6. Configure the Setting
Under Require Encryption, choose:
- Enabled: Enforces SMB encryption. The client will not connect to unencrypted servers.
- Disabled: Turns off encryption enforcement (use only for testing or performance-sensitive networks).
Click Next to proceed.
7. Scope Tags (Optional)
You can use scope tags to limit who manages or views this policy, typically by department or region. Skip this if you’re managing all devices globally.
8. Assign to Groups
- Under Assignments, select Add groups.
- Choose the Azure AD device or user groups that should receive the policy.
- Examples: Finance Devices, Remote Workers, Windows 11 Fleet.
Click Next when done.
9. Review & Create
Double-check all settings:
- Platform and profile type
- Setting status (Enabled)
- Assigned groups
If everything is correct, click Create. Intune will push this configuration to assigned devices during the next sync.
Monitoring and Verification
10. Monitor Deployment
- Go to Devices → Configuration profiles → [Your SMB Encryption Policy] → Device Status.
- Confirm that the Status is Succeeded for all targeted devices.
- If some show Error or Pending, trigger a manual sync from the device or review logs.
11. Verify on Windows Device
On a managed Windows device:
- Open Event Viewer.
- Navigate to:
Applications and Services Logs > Microsoft > Windows > DeviceManagement-Enterprise-Diagnostics-Provider > Admin - Look for entries referencing RequireEncryption to confirm enforcement.
You can also verify via PowerShell:
Get-ItemProperty -Path "HKLM:\Software\Policies\Microsoft\Windows\LanmanWorkstation" | Select-Object RequireEncryption
If the value is 1, encryption is required.
Removing or Deleting the Policy
- To unassign groups:
Open the policy in Intune → Assignments → Remove assigned groups. - To delete the policy entirely:
Go to Devices → Configuration profiles, select your policy, and choose Delete.
After deletion, affected devices revert to their default SMB encryption behavior.
Technical Details
| Item | Description |
|---|---|
| Registry Path | HKEY_LOCAL_MACHINE\Software\Policies\Microsoft\Windows\LanmanWorkstation |
| Registry Value | RequireEncryption |
| Value Type | DWORD (1 = Enabled, 0 = Disabled) |
| Policy Area | Lanman Workstation |
| Introduced In | Windows 11 version 24H2 |
| Managed By | Microsoft Intune (Settings Catalog) |
Best Practices and Notes
- Test first: Apply the policy to a pilot group before wide rollout to ensure compatibility.
- Server support: SMB encryption requires both client and server support. Verify that your file servers (Windows Server 2012 or later) have SMB encryption enabled.

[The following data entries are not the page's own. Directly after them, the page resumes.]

(* ===== verification/Plan.v ===== *)
(** * Change plans: lnctl/builder.go

    A builder collects what exists for a host and what is wanted, and [Build]
    computes the creations, updates and deletions that lead from one to the
    other.  The three slice differences of the source have the same text up to
    the type of the rows; here they are one definition over the tables of the
    repository, instantiated three times. *)

From Stdlib Require Import Ascii.
From S2P Require Import Prelude GoStrings GoTime Metadata Repository.

Open Scope Z_scope.

(** ** Plans *)

Abbreviation PlanAction := string (only parsing).
Definition PlanActionCreate : PlanAction := "create".
Definition PlanActionUpdate : PlanAction := "update".
Definition PlanActionDelete : PlanAction := "delete".

(** [DNSRecordChange], [DomainEndpointChange], [ServiceBackendRefChange] and
    [HTTPRouteChange]. *)
Record Change (M : Type) := mkChange {
  ch_Action : PlanAction;
  ch_Current : option M;
  ch_Desired : option M;
}.
Arguments mkChange {M} _ _ _.
Arguments ch_Action {M} _.
Arguments ch_Current {M} _.
Arguments ch_Desired {M} _.

#[export] Instance Change_eq_dec {M} `{EqDecision M} : EqDecision (Change M).
Proof. solve_decision. Defined.

Record Plan := mkPlan {
  pl_Hostname : string;
  pl_DNSRecords : list (Change DNSRecord);
  pl_DomainEndpoints : list (Change DomainEndpoint);
  pl_ServiceBackendRefs : list (Change ServiceBackendRef);
  pl_HTTPRoutes : list (Change HTTPRoute);
}.

Record BackendTarget := mkBackendTarget {
  bt_Type : ServiceBackendType;
  bt_ArbitraryEndpoint : string;
  bt_ServiceNamespace : string;
  bt_ServiceName : string;
  bt_Port : Z;
}.

Record RouteSpec := mkRouteSpec { rs_Path : string; rs_Backend : BackendTarget }.

Record Builder := mkBuilder {
  b_hostname : string;
  b_existingProjection : option DomainEntryProjection;
  b_existingDNSRecords : list DNSRecord;
  b_desiredBackendType : BackendType;
  b_desiredNeedCert : bool;
  b_desiredL4Backend : option BackendTarget;
  b_desiredRoutes : list RouteSpec;
  b_desiredDNSRecords : list DNSRecord;
}.

(** ** Names and identifiers *)

Definition normalizeBuilderPath (path : string) : string :=
  let path := TrimSpace path in
  if bool_decide (path = "") || negb (HasPrefix path "/") then "/" else path.

(** The replacer of [sanitizeBuilderIDPart], which works byte by byte. *)
Definition replace_byte (c : ascii) : list ascii :=
  if bool_decide (c ∈ bytes "/.: ") then bytes "_"
  else if bool_decide (c = "*"%char) then bytes "wildcard"
  else [c].

Definition sanitizeBuilderIDPart (value : string) : string :=
  let value := TrimSpace (ToLower value) in
  let value := of_bytes (bytes value ≫= replace_byte) in
  let value := Trim value "_" in
  if bool_decide (value = "") then "root" else value.

Definition defaultDNSRecordID (record : DNSRecord) : string :=
  let parts := ["dns"; sanitizeBuilderIDPart (dr_FQDN record);
                sanitizeBuilderIDPart (dr_RecordType record)] in
  let parts := if bool_decide (TrimSpace (dr_RoutingKey record) = "") then parts
               else parts ++ [sanitizeBuilderIDPart (dr_RoutingKey record)] in
  Join parts ":".

Definition isL4BackendType (kind : BackendType) : bool :=
  bool_decide (kind = BackendTypeL4TLSPassthrough) ||
  bool_decide (kind = BackendTypeL4TLSTermination).

Definition isL7BackendType (kind : BackendType) : bool :=
  bool_decide (kind = BackendTypeL7HTTP) || bool_decide (kind = BackendTypeL7HTTPS) ||
  bool_decide (kind = BackendTypeL7HTTPBoth).

Definition backendRefID (b : Builder) (key : string) : string :=
  "backend:" +:+ b_hostname b +:+ ":" +:+ sanitizeBuilderIDPart key.

Definition routeID (b : Builder) (path : string) : string :=
  "route:" +:+ b_hostname b +:+ ":" +:+ sanitizeBuilderIDPart path.

(** ** Collecting what is wanted *)

Definition NewBuilder (hostname : string) : Builder :=
  mkBuilder (TrimSpace hostname) None [] "" false None [] [].

Definition WithExistingProjection (entry : option DomainEntryProjection) (b : Builder) : Builder :=
  mkBuilder (b_hostname b) entry (b_existingDNSRecords b) (b_desiredBackendType b)
    (b_desiredNeedCert b) (b_desiredL4Backend b) (b_desiredRoutes b) (b_desiredDNSRecords b).

Definition WithExistingDNSRecords (records : list DNSRecord) (b : Builder) : Builder :=
  mkBuilder (b_hostname b) (b_existingProjection b) records (b_desiredBackendType b)
    (b_desiredNeedCert b) (b_desiredL4Backend b) (b_desiredRoutes b) (b_desiredDNSRecords b).

(** What the [As...] methods share: the kind of the host, whether it needs a
    certificate, its backend, and its routes, which the L7 kinds keep. *)
Definition set_desired (kind : BackendType) (needCert : bool) (l4 : option BackendTarget)
    (routes : list RouteSpec) (b : Builder) : Builder :=
  mkBuilder (b_hostname b) (b_existingProjection b) (b_existingDNSRecords b) kind needCert l4
    routes (b_desiredDNSRecords b).

Definition AsL4TLSPassthrough (backend : BackendTarget) (b : Builder) : Builder :=
  set_desired BackendTypeL4TLSPassthrough false (Some backend) [] b.
Definition AsL4TLSTermination (backend : BackendTarget) (b : Builder) : Builder :=
  set_desired BackendTypeL4TLSTermination true (Some backend) [] b.
Definition AsL7HTTP (b : Builder) : Builder :=
  set_desired BackendTypeL7HTTP false None (b_desiredRoutes b) b.
Definition AsL7HTTPS (b : Builder) : Builder :=
  set_desired BackendTypeL7HTTPS true None (b_desiredRoutes b) b.
Definition AsL7HTTPBoth (b : Builder) : Builder :=
  set_desired BackendTypeL7HTTPBoth true None (b_desiredRoutes b) b.

Definition Route (path : string) (backend : BackendTarget) (b : Builder) : Builder :=
  set_desired (b_desiredBackendType b) (b_desiredNeedCert b) (b_desiredL4Backend b)
    (b_desiredRoutes b ++ [mkRouteSpec (normalizeBuilderPath path) backend]) b.

Definition WantDNS (record : DNSRecord) (b : Builder) : Builder :=
  mkBuilder (b_hostname b) (b_existingProjection b) (b_existingDNSRecords b)
    (b_desiredBackendType b) (b_desiredNeedCert b) (b_desiredL4Backend b) (b_desiredRoutes b)
    (b_desiredDNSRecords b ++ [record]).

(** ** The rows that are wanted *)

Definition buildDesiredDomainEndpoint (b : Builder) : DomainEndpoint :=
  mkDomainEndpoint zero_Shared (b_hostname b) (b_desiredNeedCert b) (b_desiredBackendType b)
    (match b_desiredL4Backend b with Some _ => backendRefID b "l4" | None => "" end).

Definition buildBackendRef (b : Builder) (key : string) (target : BackendTarget)
    : ServiceBackendRef :=
  let typ := if bool_decide (bt_Type target = "") then ServiceBackendTypeSVC else bt_Type target in
  mkServiceBackendRef zero_Shared (backendRefID b key) typ
    (TrimSpace (bt_ArbitraryEndpoint target)) (TrimSpace (bt_ServiceNamespace target))
    (TrimSpace (bt_ServiceName target)) (bt_Port target).

Definition desired_route (b : Builder) (hostname : string) (route : RouteSpec) : HTTPRoute :=
  mkHTTPRoute zero_Shared (routeID b (rs_Path route)) hostname (rs_Path route)
    (i32 (Z.of_nat (len (rs_Path route)))) (backendRefID b (rs_Path route)).

Definition buildDesiredL7Resources (b : Builder) (hostname : string)
    : list HTTPRoute * list ServiceBackendRef :=
  (desired_route b hostname <$> b_desiredRoutes b,
   (fun route => buildBackendRef b (rs_Path route) (rs_Backend route)) <$> b_desiredRoutes b).

Definition buildDesiredDNSRecords (b : Builder) : list DNSRecord :=
  (fun record => if bool_decide (TrimSpace (dr_ID record) = "")
                 then set_dr_ID record (defaultDNSRecordID record) else record)
  <$> b_desiredDNSRecords b.

(** ** The rows that exist *)

Definition currentBindedServiceID (entry : option DomainEntryProjection) : string :=
  match entry ≫= dp_BindedBackendRef with Some ref => sb_ID ref | None => "" end.

Definition currentDomainEndpoint (b : Builder) : option DomainEndpoint :=
  (fun p => mkDomainEndpoint (mkShared (dp_Deleted p) zero_time zero_time) (dp_Hostname p)
              (dp_NeedCert p) (dp_BackendType p) (currentBindedServiceID (Some p)))
  <$> b_existingProjection b.

Definition currentL4BackendRef (b : Builder) : option ServiceBackendRef :=
  b_existingProjection b ≫= dp_BindedBackendRef.

Definition currentHTTPRoutes (b : Builder) : list HTTPRoute :=
  match b_existingProjection b with
  | None => []
  | Some p =>
      (fun route => mkHTTPRoute zero_Shared (rp_ID route) (dp_Hostname p) (rp_Path route)
         (rp_Priority route)
         (match rp_BackendRef route with Some ref => sb_ID ref | None => "" end))
      <$> dp_HTTPRoutes p
  end.

(** ** Differences *)

(** [map[item.ID] = item] over a slice: the last item of an identifier wins. *)
Definition by_id {M} `{!Resource M} (items : list M) : gmap string M :=
  foldl (fun m item => <[res_key item := item]> m) ∅ items.

(** [sort.Slice] by an identifier. *)
Definition sort_by {A} (key : A -> string) (l : list A) : list A :=
  merge_sort (fun x y => String.le (key x) (key y)) l.

Section diff.
Context {MR : MapRange}.

(** The loop of [currentL7BackendRefs] that collects the backends by id. *)
Definition see_backend (seen : gmap string ServiceBackendRef) (route : HTTPRouteProjection)
    : gmap string ServiceBackendRef :=
  match rp_BackendRef route with
  | None => seen
  | Some ref => if bool_decide (sb_ID ref = "") then seen else <[sb_ID ref := ref]> seen
  end.

Definition currentL7BackendRefs (b : Builder) : list ServiceBackendRef :=
  match b_existingProjection b with
  | None => []
  | Some p => sort_by sb_ID ((range (foldl see_backend ∅ (dp_HTTPRoutes p))).*2)
  end.

Context {M : Type} `{!Resource M, !EqDecision M}.

(** [serviceBackendRefChangeID], [httpRouteChangeID], [dnsRecordChangeID] *)
Definition change_id (change : Change M) : string :=
  match ch_Desired change, ch_Current change with
  | Some d, _ => res_key d
  | None, Some c => res_key c
  | None, None => ""
  end.

(** [diffDomainEndpoint], [diffServiceBackendRef].  [reflect.DeepEqual] on
    rows whose times are in UTC is equality. *)
Definition diff_one (current desired : option M) : list (Change M) :=
  match current, desired with
  | None, None => []
  | None, Some d => [mkChange PlanActionCreate None (Some d)]
  | Some c, None => [mkChange PlanActionDelete (Some c) None]
  | Some c, Some d => if bool_decide (c = d) then []
                      else [mkChange PlanActionUpdate (Some c) (Some d)]
  end.

(** The body of the first loop, over the wanted rows. *)
Definition wanted_change (currentMap : gmap string M) (id : string) (item : M) : list (Change M) :=
  match currentMap !! id with
  | None => [mkChange PlanActionCreate None (Some item)]
  | Some currentItem => if bool_decide (currentItem = item) then []
                        else [mkChange PlanActionUpdate (Some currentItem) (Some item)]
  end.

(** The body of the second loop, over the rows that exist. *)
Definition surplus_change (desiredMap : gmap string M) (id : string) (item : M) : list (Change M) :=
  match desiredMap !! id with
  | Some _ => []
  | None => [mkChange PlanActionDelete (Some item) None]
  end.

Definition diff_many (current desired : list M) : list (Change M) :=
  let currentMap := by_id current in
  let desiredMap := by_id desired in
  let out := (range desiredMap ≫= fun kv => wanted_change currentMap kv.1 kv.2) ++
             (range currentMap ≫= fun kv => surplus_change desiredMap kv.1 kv.2) in
  sort_by change_id out.

End diff.

Section build.
Context {MR : MapRange}.

Definition diffDomainEndpoint : option DomainEndpoint -> option DomainEndpoint ->
  list (Change DomainEndpoint) := diff_one.
Definition diffServiceBackendRef : option ServiceBackendRef -> option ServiceBackendRef ->
  list (Change ServiceBackendRef) := diff_one.
Definition diffServiceBackendRefs : list ServiceBackendRef -> list ServiceBackendRef ->
  list (Change ServiceBackendRef) := diff_many.
Definition diffHTTPRoutes : list HTTPRoute -> list HTTPRoute -> list (Change HTTPRoute) := diff_many.
Definition diffDNSRecords : list DNSRecord -> list DNSRecord -> list (Change DNSRecord) := diff_many.

(** The changes of backends and routes for an L4 host and for an L7 host. *)
Definition l4_changes (b : Builder) (backend : BackendTarget)
    : list (Change ServiceBackendRef) * list (Change HTTPRoute) :=
  let desiredBackend := buildBackendRef b "l4" backend in
  (diffServiceBackendRef (currentL4BackendRef b) (Some desiredBackend) ++
     (currentL7BackendRefs b ≫= fun backend => diffServiceBackendRef (Some backend) None),
   diffHTTPRoutes (currentHTTPRoutes b) []).

Definition l7_changes (b : Builder) (hostname : string)
    : list (Change ServiceBackendRef) * list (Change HTTPRoute) :=
  let '(desiredRoutes, desiredBackends) := buildDesiredL7Resources b hostname in
  (diffServiceBackendRefs (currentL7BackendRefs b) desiredBackends ++
     match currentL4BackendRef b with
     | Some current => diffServiceBackendRef (Some current) None
     | None => []
     end,
   diffHTTPRoutes (currentHTTPRoutes b) desiredRoutes).

(** A kind that is neither L4 nor L7 takes the branch of the L7 kinds. *)
Definition Build (b : Builder) : result Plan :=
  if bool_decide (b_hostname b = "") then Err (errors_New "hostname is required")
  else if bool_decide (b_desiredBackendType b = "") then Err (errors_New "backend type is required")
  else
    let desiredDomain := buildDesiredDomainEndpoint b in
    let finish := fun changes =>
      Ok (mkPlan (b_hostname b)
            (diffDNSRecords (b_existingDNSRecords b) (buildDesiredDNSRecords b))
            (diffDomainEndpoint (currentDomainEndpoint b) (Some desiredDomain))
            (fst changes) (snd changes)) in
    if isL4BackendType (b_desiredBackendType b) then
      match b_desiredL4Backend b with
      | None => Err (errors_New "l4 backend is required")
      | Some backend => finish (l4_changes b backend)
      end
    else if isL7BackendType (b_desiredBackendType b) && bool_decide (b_desiredRoutes b = [])
    then Err (errors_New "at least one l7 route is required")
    else finish (l7_changes b (de_Hostname desiredDomain)).

End build.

- Performance: Encryption adds overhead, so assess impact on older or low-powered hardware.
- Compliance alignment: This setting supports data protection requirements for regulations like GDPR and HIPAA.
Summary
Requiring SMB encryption through Microsoft Intune is a straightforward way to ensure your organization’s data remains protected in transit. Once enforced, devices will only communicate with servers that support encrypted SMB sessions—blocking unsecure connections automatically.
It’s a simple but effective policy that strengthens your organization’s security baseline and aligns with Zero Trust principles.